BRASÍLIA – O Banco Central (BC) traçou nesta quinta-feira (08/09) um cenário favorável para o controle dos preços, graças à debilidade da economia mundial, o que permitiria continuar cortando a taxa de juros. A ata da última reunião do Comitê de Política Monetária (Copom), porém, traz a reafirmação do BC de que aumento de salário ainda é “um risco muito importante” para a inflação.

No documento, o banco mantém a avaliação de que o mercado de trabalho permanece aquecido, com desemprego em nível historicamente baixo (6%) e salário médio elevado (R$ 1,6 mil), e que isso causa alguma preocupação.

Para o BC, como há “estreita margem de ociosidade no mercado de trabalho”, num momento de “descompasso” entre crescimento da oferta e da demanda, “um risco muito importante reside na possibilidade de concessão de aumentos de salários incompatíveis com o crescimento da produtividade e suas repercussões negativas sobre a dinâmica da inflação”.

Mas o próprio BC diz, na ata, que está aumentando a ociosidade nas empresas, e isso contribui para diminuir o “descompasso” entre oferta e demanda. Ou seja, alivia pressões inflacionárias.

Esta ata do Copom, referente à reunião de 31 de agosto que reduziu a maior taxa de juros do planeta em meio ponto percentual, é o terceiro documento seguido em que o BC diz ver salário como “risco muito importante” para a inflação.

Tinha sido assim no fim de junho, no relatório trimestral de inflação, o documento mais extenso contendo análises do BC. E um mês depois, na ata do penúltimo encontro do Copom.

A visão do BC tem incomodado aliados sindicais do governo. Para eles, o banco ajuda a dar munição a empresários que sentam à mesa para negociar reajustes salariais.

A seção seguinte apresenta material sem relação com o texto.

(* ===== verification/DiskReserve.v ===== *)
(** Host disk space: the guard that keeps a reserve on the host's file systems
    while an operation runs (src/internal/diskreserve/guard.go), and the
    headroom an export asks for before it copies or receives anything
    (checkExportHeadroom of src/internal/workspacex/export_copy.go,
    exportReceiverReserve of export_publish.go). Sizes are unsigned 64-bit
    integers, with the wrap-around of every product and sum written out. *)
From S2P Require Import Prelude Ids Json Outside World Logic JsonText ExportJournal Receiver.

(** ** Arithmetic *)

(** The fields of [syscall.Statfs_t] that are read. *)
Record Statfs := mkStatfs { sf_bsize : Z; sf_blocks : Z; sf_bavail : Z }.
(** As wide as the system call's fields. *)
Record typed_statfs (s : Statfs) : Prop := {
  ts_bsize : - 2 ^ 63 <= sf_bsize s < 2 ^ 63;
  ts_blocks : 0 <= sf_blocks s < 2 ^ 64;
  ts_bavail : 0 <= sf_bavail s < 2 ^ 64;
}.
Definition maxUint64 : Z := 2 ^ 64 - 1.
Definition twentyGiB : Z := 20 * 2 ^ 30.
Definition samplingMargin : Z := 2 ^ 30.
Definition exportMargin : Z := 3 * 2 ^ 30.
(** A tenth of the capacity, at least twenty GiB. *)
Definition reserveFloor (capacity : Z) : Z :=
  let floor := capacity / 10 in if floor <? twentyGiB then twentyGiB else floor.

Definition checkValues (capacity free : Z) : res unit :=
  check (negb ((capacity =? 0) || (capacity <? free))) "invalid host filesystem capacity" ;;?
  check (negb (free <=? (reserveFloor capacity + samplingMargin) mod 2 ^ 64)) "free space is at or below reserve plus stopping margin".
Definition checkDirectory (stat : Statfs) : res unit :=
  check (negb (sf_bsize stat <=? 0)) "invalid host filesystem block size" ;;?
  check (negb ((maxUint64 / sf_bsize stat <? sf_blocks stat) || (maxUint64 / sf_bsize stat <? sf_bavail stat)))
        "host filesystem capacity overflow" ;;?
  checkValues ((sf_blocks stat * sf_bsize stat) mod 2 ^ 64) ((sf_bavail stat * sf_bsize stat) mod 2 ^ 64).
Definition exportHeadroom (stat : Statfs) : res unit :=
  check (negb ((sf_bsize stat <=? 0) || (maxUint64 / sf_bsize stat <? sf_blocks stat) || (maxUint64 / sf_bsize stat <? sf_bavail stat)))
        "invalid export filesystem capacity" ;;?
  let capacity := (sf_blocks stat * sf_bsize stat) mod 2 ^ 64 in
  let free := (sf_bavail stat * sf_bsize stat) mod 2 ^ 64 in
  check (negb (free <=? (reserveFloor capacity + exportMargin) mod 2 ^ 64)) "insufficient host headroom for bounded export".
Definition receiverReserve (stat : Statfs) : res Z :=
  check (negb ((sf_bsize stat <=? 0) || (maxUint64 / sf_bsize stat <? sf_blocks stat))) "invalid export destination capacity" ;;?
  let capacity := (sf_blocks stat * sf_bsize stat) mod 2 ^ 64 in
  Ok ((reserveFloor capacity + 2 ^ 30) mod 2 ^ 64).

(** ** The guard *)

(** What the operating system answers about a directory: whether it opens,
    and its free space; the context; and, for the goroutine that samples while
    an operation runs, the answers its checks got until the operation ended. *)
Class ReservePlatform := {
  rv_open : nat → string → res unit;
  rv_statfs : nat → string → res Statfs;
  rv_canceled : nat → bool;
  rv_samples : nat → list (string → res Statfs);
}.
(** [errors.Join] *)
Definition join_errors (l : list (option error)) : option error :=
  foldr (λ e rest, match e, rest with
                   | Some e, Some e2 => Some (join_err e e2)
                   | Some e, None => Some e
                   | None, _ => rest end) None l.
Definition error_of {A} (r : res A) : option error := match r with Ok _ => None | Er e => Some e end.

Section guard.
Context {B : Type} {E : Env} {R : ReservePlatform}.

Definition guardedErr : M B unit := let! c := ask (λ n, Ok (rv_canceled n)) in guard c "context canceled".
Fixpoint openDirectories (directories : list string) : M B unit :=
  match directories with
  | [] => ret tt
  | path :: rest => wrap "open disk reserve directory" (ask (λ n, rv_open n path)) ;;! openDirectories rest
  end.
Fixpoint checkDirectories (directories : list string) : M B unit :=
  match directories with
  | [] => ret tt
  | path :: rest =>
      wrap "host disk reserve" (let! stat := ask (λ n, rv_statfs n path) in lift (checkDirectory stat)) ;;!
      checkDirectories rest
  end.
(** One tick of the monitor, and all of them: it ends at the first failure,
    which also cancels the context the operation was given. *)
Fixpoint sampleDirectories (sample : string → res Statfs) (directories : list string) : res unit :=
  match directories with
  | [] => Ok tt
  | path :: rest => (let? stat := sample path in checkDirectory stat) ;;? sampleDirectories sample rest
  end.
Fixpoint monitor (samples : list (string → res Statfs)) (directories : list string) : res unit :=
  match samples with
  | [] => Ok tt
  | sample :: later =>
      match sampleDirectories sample directories with
      | Ok _ => monitor later directories
      | Er e => Er (wrapw "host disk reserve during operation" e)
      end
  end.
(** The operation asks its own context whether it is cancelled; what the
    monitor does to it is one of the answers it may get. Its result stays
    assigned to the caller's variable when a check fails later. *)
Definition runWithChecker {A} (directories : list string) (operation : M B A) : M B (option A * option error) :=
  let! admitted := attempt (guardedErr ;;! wrap "host disk reserve before operation" (checkDirectories directories)) in
  match admitted with
  | Er e => ret (None, Some e)
  | Ok _ =>
      let! result := attempt operation in
      let! samples := ask (λ n, Ok (rv_samples n)) in
      let! final := attempt (wrap "host disk reserve after operation" (checkDirectories directories)) in
      let! ended := attempt guardedErr in
      ret (match result with Ok a => Some a | Er _ => None end,
           join_errors [error_of result; error_of (monitor samples directories); error_of final; error_of ended])
  end.
Definition RunAssigning {A} (directories : list string) (operation : M B A) : M B (option A * option error) :=
  let! opened := attempt (guard (length directories =? 0)%nat "disk reserve requires directories and an operation" ;;!
                          openDirectories directories) in
  match opened with
  | Er e => ret (None, Some e)
  | Ok _ => runWithChecker directories operation
  end.
(** For the callers that use the result only when no error is reported. *)
Definition Run {A} (directories : list string) (operation : M B A) : M B A :=
  let! (result, err) := RunAssigning directories operation in
  match err, result with
  | None, Some a => ret a
  | Some e, _ => throw e
  | None, None => throw (Errorf "unreachable")
  end.

(** checkExportHeadroom, and exportReceiverReserve of one directory *)
Fixpoint checkExportHeadroom (directories : list string) : M B unit :=
  match directories with
  | [] => ret tt
  | path :: rest =>
      let! stat := ask (λ n, rv_statfs n path) in
      lift (exportHeadroom stat) ;;!
      checkExportHeadroom rest
  end.
Definition exportReceiverReserve (parent : string) : M B Z :=
  let! stat := ask (λ n, rv_statfs n parent) in lift (receiverReserve stat).
End guard.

Há duas semanas, em audiência pública na Comissão de Assuntos Econômicos (CAE) do Senado, o ministro da Fazenda, Guido Mantega, contestara a tese de que “aumentar salário é inflacionário”. “Esta é uma velha ideia dos economistas conservadores do passado, entre os quais eu certamente não me incluo”, afirmara Guido. “Nós já ultrapassamos isso, acho que já há um consenso.”

Recessão externa
Na ata, o BC apresenta um cenário que o governo, pelas vozes de Mantega e da própria presidenta Dilma Rousseff, vem ecoando. A situação da economia internacional piorou nos últimos tempos, as previsões de crescimento pelo mundo caíram, o pessimismo aumentou e ninguém sabe ao certo quando isso tudo vai mudar.

Como a economia lá fora esfria, a brasileira tende a desacelerar um pouco, porque, apesar de estar crescendo à base do mercado interno, exporta o equivalente a 15% do produto interno bruto (PIB) e tem de enfrentar a concorrência de importados vindos de países que fazem de tudo para encontrar mercados em meio à crise.

Em pronunciamento em cadeia de radio e TV na noite de terça-feira (06/09), alusivo ao Dia da Independência que seria comemorado no seguinte, Dilma havia dito que “o mundo enfrenta os desafios de uma grave crise econômica” e que “os países ricos se preparam para um longo período de estagnação ou até de recessão”.

De acordo com o BC, a combinação de um cenário externo fraco com o esfriamento da economia brasileira, induzido pelo próprio governo com aumento de juros para conter a inflação, oferece perspectivas animadoras para o futuro da inflação no país.

O BC também aponta a decisão recente do governo de usar o aumento da arrecadação tributária para pagar mais juros da dívida, em vez de injetar o dinheiro na economia por meio de políticas públicas, como um elemento que tira impulso do PIB.

Por tudo isso, o BC estaria em condições de cortar a taxa de juros, que foi o que fez na semana passada e a ata explica nesta quinta-feira (08/09).